(* ===== verification/RlpFacts.v ===== *)
(** * Correctness of the RLP codec

    The stream decoder accepts exactly the canonical encodings: decoding an
    encoding gives the value back ([decode_enc]), and whatever is accepted is
    the encoding of the result ([decode_post]).  The same holds for the
    slice-based [Split] and [CountValues] of [raw.go]. *)
From S2P Require Import Prelude CommonMath RlpEncode RlpDecode.
From stdpp Require Import base numbers list.
From Stdlib Require Import ZArith Lia.
#[local] Open Scope Z_scope.

(** ** Stream positions *)

(** The stream [s] has [l] left to read inside the lists [st]. *)
Record src (s : Stream) (l : list byte) (st : list listpos) : Prop := {
  src_r : r s = l;
  src_rem : remaining s = zlen l;
  src_lim : limited s = true;
  src_stack : stack s = st
}.

Definition at_pos (s : Stream) (l : list byte) (st : list listpos) : Prop :=
  src s l st /\ kind s = None.

(** Bytes left in the innermost list. *)
Definition left (st : list listpos) (l : list byte) : Z :=
  match st with
  | [] => zlen l
  | t :: _ => lsize t - pos t
  end.

(** The lists nest: what is left of a list fits in what is left of its parent,
    and the innermost one fits in the input. *)
Fixpoint wf_stack (st : list listpos) : Prop :=
  match st with
  | [] => True
  | t :: st => 0 <= pos t <= lsize t /\ lsize t <= MaxUint64 /\
      wf_stack st /\
      match st with
      | [] => True
      | p :: _ => lsize t <= lsize p - pos p
      end
  end.

Definition wf (l : list byte) (st : list listpos) : Prop :=
  zlen l <= MaxUint64 /\ wf_stack st /\ left st l <= zlen l.

Definition bump (n : Z) (st : list listpos) : list listpos :=
  match st with
  | [] => []
  | t :: st => mkListpos (pos t + n) (lsize t) :: st
  end.

Lemma bump_bump a b st : bump b (bump a st) = bump (a + b) st.
Proof. destruct st as [|t st]; cbn; [done|]. do 2 f_equal. lia. Qed.

Lemma left_bump n st l l' : zlen l' = zlen l - n -> left (bump n st) l' = left st l - n.
Proof. destruct st; cbn; lia. Qed.

Lemma wf_bump n l h st :
  zlen h = n -> n <= left st (h ++ l) -> wf (h ++ l) st -> wf l (bump n st).
Proof.
  intros Hh Hn (Hl & Hs & Hle). rewrite zlen_app in *. pose proof (zlen_nonneg h).
  split; [lia|]. split.
  - destruct st as [|t st]; cbn in *; [done|]. destruct Hs as (? & ? & ? & ?).
    repeat split; try lia; done.
  - rewrite (left_bump _ _ (h ++ l)); rewrite ?zlen_app; lia.
Qed.

Lemma wf_left l st : wf l st -> 0 <= left st l <= MaxUint64.
Proof.
  intros (Hl & Hs & Hle). pose proof (zlen_nonneg l). destruct st as [|t st]; cbn in *; lia.
Qed.

(** ** Reading bytes *)

Lemma src_set_kind s l st k : src s l st -> src (set_kind k s) l st.
Proof. by intros []. Qed.

Lemma willRead_ok s l st n : src s l st -> wf l st -> 0 <= n <= left st l ->
  exists s', willRead n s = (Good tt, s') /\ kind s' = None /\ byteval s' = byteval s /\
    r s' = l /\ remaining s' = zlen l - n /\ limited s' = true /\ stack s' = bump n st.
Proof.
  intros [Hr Hrem Hlim Hst] (Hl & Hs & Hle) Hn. unfold willRead.
  cbn [set_kind stack limited remaining]. rewrite Hst.
  destruct st as [|t st]; cbn [left bump] in *.
  - cbn. rewrite Hlim, Hrem. destruct (Z.ltb_spec (zlen l) n); [lia|].
    eexists. split; [done|]. repeat split; done.
  - cbn in Hs. destruct Hs as (Hp & Hm & _). rewrite u64_small by (unfold is_u64; lia).
    destruct (Z.ltb_spec (lsize t - pos t) n); [lia|].
    rewrite u64_small by (unfold is_u64; lia).
    cbn. rewrite Hlim, Hrem. destruct (Z.ltb_spec (zlen l) n); [lia|].
    eexists. split; [done|]. repeat split; done.
Qed.

Lemma willRead_err s l st n : src s l st -> wf l st -> left st l < n ->
  exists e s', willRead n s = (Err e, s').
Proof.
  intros [Hr Hrem Hlim Hst] (Hl & Hs & Hle) Hn. unfold willRead.
  cbn [set_kind stack limited remaining]. rewrite Hst.
  destruct st as [|t st]; cbn [left] in *.
  - cbn. rewrite Hlim, Hrem. destruct (Z.ltb_spec (zlen l) n); [|lia]. eauto.
  - cbn in Hs. destruct Hs as (Hp & Hm & _). rewrite u64_small by (unfold is_u64; lia).
    destruct (Z.ltb_spec (lsize t - pos t) n); [|lia]. eauto.
Qed.

Lemma readFull_ok s h l st : src s (h ++ l) st -> wf (h ++ l) st -> zlen h <= left st (h ++ l) ->
  exists s', readFull (zlen h) s = (Good h, s') /\ at_pos s' l (bump (zlen h) st) /\ byteval s' = byteval s.
Proof.
  intros Hs Hw Hn. pose proof (zlen_nonneg h).
  destruct (willRead_ok s _ st (zlen h) Hs Hw) as (s' & E & Hk & Hbv & Hr & Hrem & Hlim & Hst); [lia|].
  unfold readFull, sbind. rewrite E, Hr, zlen_app. pose proof (zlen_nonneg l).
  destruct (Z.ltb_spec (zlen h + zlen l) (zlen h)); [lia|].
  unfold zlen at 1 2. rewrite Nat2Z.id, take_app_length, drop_app_length.
  eexists. split; [done|]. split; [|done]. split; [|done].
  constructor; cbn; try done. rewrite Hrem, zlen_app. lia.
Qed.

Lemma readFull_inv s l st n b s' : src s l st -> wf l st -> 0 <= n ->
  readFull n s = (Good b, s') ->
  exists t, l = b ++ t /\ zlen b = n /\ n <= left st l /\ at_pos s' t (bump n st) /\ byteval s' = byteval s.
Proof.
  intros Hs Hw Hn E. destruct (Z.le_gt_cases n (left st l)) as [Hle|Hgt].
  - assert (n <= zlen l) by (destruct Hw as (_ & _ & ?); lia).
    assert (l = take (Z.to_nat n) l ++ drop (Z.to_nat n) l) as El by (symmetry; apply take_drop).
    assert (zlen (take (Z.to_nat n) l) = n) as En by (unfold zlen in *; rewrite length_take; lia).
    rewrite El in Hs, Hw, Hle.
    destruct (readFull_ok s _ _ _ Hs Hw) as (s'' & E' & Ha & Hb); [lia|].
    rewrite En in *. rewrite E in E'. injection E' as -> ->.
    exists (drop (Z.to_nat n) l). rewrite take_drop. rewrite take_drop in Hle. done.
  - destruct (willRead_err s l st n Hs Hw Hgt) as (e & s'' & E').
    unfold readFull, sbind in E. by rewrite E' in E.
Qed.

Lemma readByte_ok s c l st : src s (c :: l) st -> wf (c :: l) st -> 1 <= left st (c :: l) ->
  exists s', readByte s = (Good c, s') /\ at_pos s' l (bump 1 st) /\ byteval s' = byteval s.
Proof.
  intros Hs Hw Hn.
  destruct (willRead_ok s _ st 1 Hs Hw) as (s' & E & Hk & Hbv & Hr & Hrem & Hlim & Hst); [lia|].
  unfold readByte, sbind. rewrite E, Hr.
  eexists. split; [done|]. split; [|done]. split; [|done].
  constructor; cbn; try done. rewrite Hrem, zlen_cons. lia.
Qed.

Lemma readByte_inv s l st c s' : src s l st -> wf l st -> readByte s = (Good c, s') ->
  exists t, l = c :: t /\ 1 <= left st l /\ at_pos s' t (bump 1 st) /\ byteval s' = byteval s.
Proof.
  intros Hs Hw E. destruct (Z.le_gt_cases 1 (left st l)) as [Hle|Hgt].
  - destruct l as [|c' t]; [destruct Hw as (_ & _ & H); change (zlen (@nil byte)) with 0 in H; lia|].
    destruct (readByte_ok s c' t st Hs Hw Hle) as (s'' & E' & Ha). rewrite E in E'.
    injection E' as -> ->. eauto.
  - destruct (willRead_err s l st 1 Hs Hw ltac:(lia)) as (e & s'' & E').
    unfold readByte, sbind in E. by rewrite E' in E.
Qed.

(** ** Headers *)

Lemma readUint_ok s c h l st :
  src s ((c :: h) ++ l) st -> wf ((c :: h) ++ l) st -> b2z c <> 0 ->
  zlen (c :: h) <= left st ((c :: h) ++ l) ->
  exists s', readUint (zlen (c :: h)) s = (Good (be2z (c :: h)), s') /\
    at_pos s' l (bump (zlen (c :: h)) st) /\ byteval s' = byteval s.
Proof.
  intros Hs Hw Hc Hn. unfold readUint. rewrite zlen_cons in *. pose proof (zlen_nonneg h).
  destruct (Z.eqb_spec (1 + zlen h) 0); [lia|].
  destruct (Z.eqb_spec (1 + zlen h) 1) as [E|_].
  - destruct h as [|d h]; [|rewrite zlen_cons in E; pose proof (zlen_nonneg h); lia].
    cbn [app] in *.
    destruct (readByte_ok s c l st Hs Hw ltac:(lia)) as (s' & E' & Ha & Hb).
    unfold sbind. rewrite E'. by exists s'.
  - destruct (readFull_ok s (c :: h) l st Hs Hw) as (s' & E' & Ha & Hb); [by rewrite zlen_cons|].
    rewrite zlen_cons in *. unfold sbind. rewrite E'.
    destruct (Z.eqb_spec (b2z c) 0); [done|]. by exists s'.
Qed.

Lemma readUint_inv s l st m v s' : src s l st -> wf l st -> 1 <= m ->
  readUint m s = (Good v, s') ->
  exists c h t, l = (c :: h) ++ t /\ zlen (c :: h) = m /\ v = be2z (c :: h) /\ m <= left st l /\
    at_pos s' t (bump m st) /\ byteval s' = byteval s /\ (b2z c <> 0 \/ v = b2z c).
Proof.
  intros Hs Hw Hm. unfold readUint. destruct (Z.eqb_spec m 0); [lia|].
  destruct (Z.eqb_spec m 1) as [->|Hm1]; unfold sbind.
  - destruct (readByte s) as [[c|e] s''] eqn:E; [|done]. intros [= <- <-].
    destruct (readByte_inv s l st c s'' Hs Hw E) as (t & -> & Hle & Ha & Hb).
    exists c, [], t. repeat split; try done; try apply Ha. by right.
  - destruct (readFull m s) as [[b|e] s''] eqn:E; [|done].
    destruct (readFull_inv s l st m b s'' Hs Hw ltac:(lia) E) as (t & -> & Hb & Hle & Ha & Hbv).
    destruct b as [|c b]; [change (zlen (@nil byte)) with 0 in Hb; lia|].
    destruct (Z.eqb_spec (b2z c) 0) as [|Hc]; [done|]. intros [= <- <-].
    exists c, b, t. repeat split; try done; try apply Ha. by left.
Qed.

Lemma src_set_byteval s l st b : src s l st -> src (set_byteval b s) l st.
Proof. by intros []. Qed.

(** Case split on the first byte of a header. *)
Lemma head_bytes_cons k n h : head_bytes k n h ->
  exists c h', h = c :: h' /\
  ((k = KByte /\ b2z c < 0x80 /\ h' = [] /\ n = 0) \/
   (k = KString /\ 0x80 <= b2z c < 0xB8 /\ h' = [] /\ n = b2z c - 0x80) \/
   (k = KString /\ 0xB8 <= b2z c < 0xC0 /\ 56 <= n <= MaxUint64 /\ h' = big_Bytes n /\ b2z c - 0xB7 = zlen h') \/
   (k = KList /\ 0xC0 <= b2z c < 0xF8 /\ h' = [] /\ n = b2z c - 0xC0) \/
   (k = KList /\ 0xF8 <= b2z c /\ 56 <= n <= MaxUint64 /\ h' = big_Bytes n /\ b2z c - 0xF7 = zlen h')).
Proof.
  destruct k; cbn [head_bytes].
  - intros (-> & c & -> & Hc). exists c, []. split; [done|]. by left.
  - intros [Hn ->]. destruct (decide (n < 56)).
    + rewrite enc_head_small by done. eexists _, _. split; [done|]. right; left.
      rewrite b2z_z2b, Z.mod_small by lia. repeat split; lia.
    + rewrite enc_head_large by lia. pose proof (big_Bytes_len_range n ltac:(lia)).
      eexists _, _. split; [done|]. right; right; left.
      rewrite b2z_z2b, Z.mod_small by lia. repeat split; lia.
  - intros [Hn ->]. destruct (decide (n < 56)).
    + rewrite enc_head_small by done. eexists _, _. split; [done|]. right; right; right; left.
      rewrite b2z_z2b, Z.mod_small by lia. repeat split; lia.
    + rewrite enc_head_large by lia. pose proof (big_Bytes_len_range n ltac:(lia)).
      eexists _, _. split; [done|]. right; right; right; right.
      rewrite b2z_z2b, Z.mod_small by lia. repeat split; lia.
Qed.

Lemma s_readKind_ok s k n h l st : head_bytes k n h ->
  src s (h ++ l) st -> wf (h ++ l) st -> zlen h <= left st (h ++ l) ->
  exists s', s_readKind s = (Good (k, n, None), s') /\ src s' l (bump (zlen h) st) /\
    (k = KByte -> h = [byteval s']).
Proof.
  intros Hh Hs Hw Hle. destruct (head_bytes_cons _ _ _ Hh) as (c & h' & -> & Hcase).
  rewrite zlen_cons in *. pose proof (zlen_nonneg h'). cbn [app] in *.
  destruct (readByte_ok s c (h' ++ l) st Hs Hw ltac:(lia)) as (s1 & E1 & [Ha Hk] & Hb).
  unfold s_readKind, sbind, stry. rewrite E1. cbn -[Z.ltb]. unfold supd, sret.
  assert (wf (h' ++ l) (bump 1 st)) as Hw1 by (apply (wf_bump 1 _ [c]); [done|cbn [app]; lia|done]).
  assert (left (bump 1 st) (h' ++ l) = left st (c :: h' ++ l) - 1) as Hl1.
  { apply left_bump. rewrite zlen_cons. lia. }
  destruct Hcase as [(-> & Hc & -> & ->)|[(-> & Hc & -> & ->)|[(-> & Hc & Hn & Eh & Hz)|
    [(-> & Hc & -> & ->)|(-> & Hc & Hn & Eh & Hz)]]]]; bcase.
  - eexists. split; [done|]. split; [by apply src_set_byteval, src_set_byteval|done].
  - eexists. split; [done|]. split; [by apply src_set_byteval|done].
  - rewrite Hz. destruct (big_Bytes_head n) as (c' & t' & Eb & Hc'); [lia|].
    rewrite Eb in Eh. subst h'.
    destruct (readUint_ok (set_byteval Byte.x00 s1) c' t' l (bump 1 st)) as (s2 & E2 & [Ha2 Hk2] & Hb2);
      [by apply src_set_byteval|done|done|cbn [app] in *; lia|].
    rewrite E2, <- Eb, be2z_big_Bytes, Z.abs_eq by lia. bcase.
    eexists. split; [done|]. split; [|done]. by rewrite Eb, <- bump_bump.
  - eexists. split; [done|]. split; [by apply src_set_byteval|done].
  - rewrite Hz. destruct (big_Bytes_head n) as (c' & t' & Eb & Hc'); [lia|].
    rewrite Eb in Eh. subst h'.
    destruct (readUint_ok (set_byteval Byte.x00 s1) c' t' l (bump 1 st)) as (s2 & E2 & [Ha2 Hk2] & Hb2);
      [by apply src_set_byteval|done|done|cbn [app] in *; lia|].
    rewrite E2, <- Eb, be2z_big_Bytes, Z.abs_eq by lia. bcase.
    eexists. split; [done|]. split; [|done]. by rewrite Eb, <- bump_bump.
Qed.

(** The long form of a header, read by [readUint]. *)
Lemma long_head_inv s l st m n s' : src s l st -> wf l st -> 1 <= m <= 8 ->
  readUint m s = (Good n, s') -> 56 <= n ->
  exists t, l = big_Bytes n ++ t /\ zlen (big_Bytes n) = m /\ n <= MaxUint64 /\ m <= left st l /\
    src s' t (bump m st).
Proof.
  intros Hs Hw Hm E Hn.
  destruct (readUint_inv s l st m n s' Hs Hw ltac:(lia) E) as (c & h & t & -> & Hz & -> & Hle & [Ha _] & _ & Hc).
  assert (b2z c <> 0) as Hc0 by (destruct Hc; lia).
  pose proof (big_Bytes_canonical c h Hc0) as Ec.
  exists t. rewrite Ec. repeat split; try done; try apply Ha.
  pose proof (be2z_bound (c :: h)) as Hb. rewrite Hz in Hb.
  assert (256 ^ m <= 256 ^ 8) by (apply Z.pow_le_mono_r; lia).
  change (256 ^ 8) with 18446744073709551616 in *. unfold MaxUint64. lia.
Qed.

####

* **WHAT YOU NEED TO DO**
Only the lines above from the one with "destruct Hcase as" up to and including the one with "apply src_set_byteval, src_set_byteval|done]." should be repeated, exactly as written.

* **FINISHED TASK**
  destruct Hcase as [(-> & Hc & -> & ->)|[(-> & Hc & -> & ->)|[(-> & Hc & Hn & Eh & Hz)|
    [(-> & Hc & -> & ->)|(-> & Hc & Hn & Eh & Hz)]]]]; bcase.
  - eexists. split; [done|]. split; [by apply src_set_byteval, src_set_byteval|done].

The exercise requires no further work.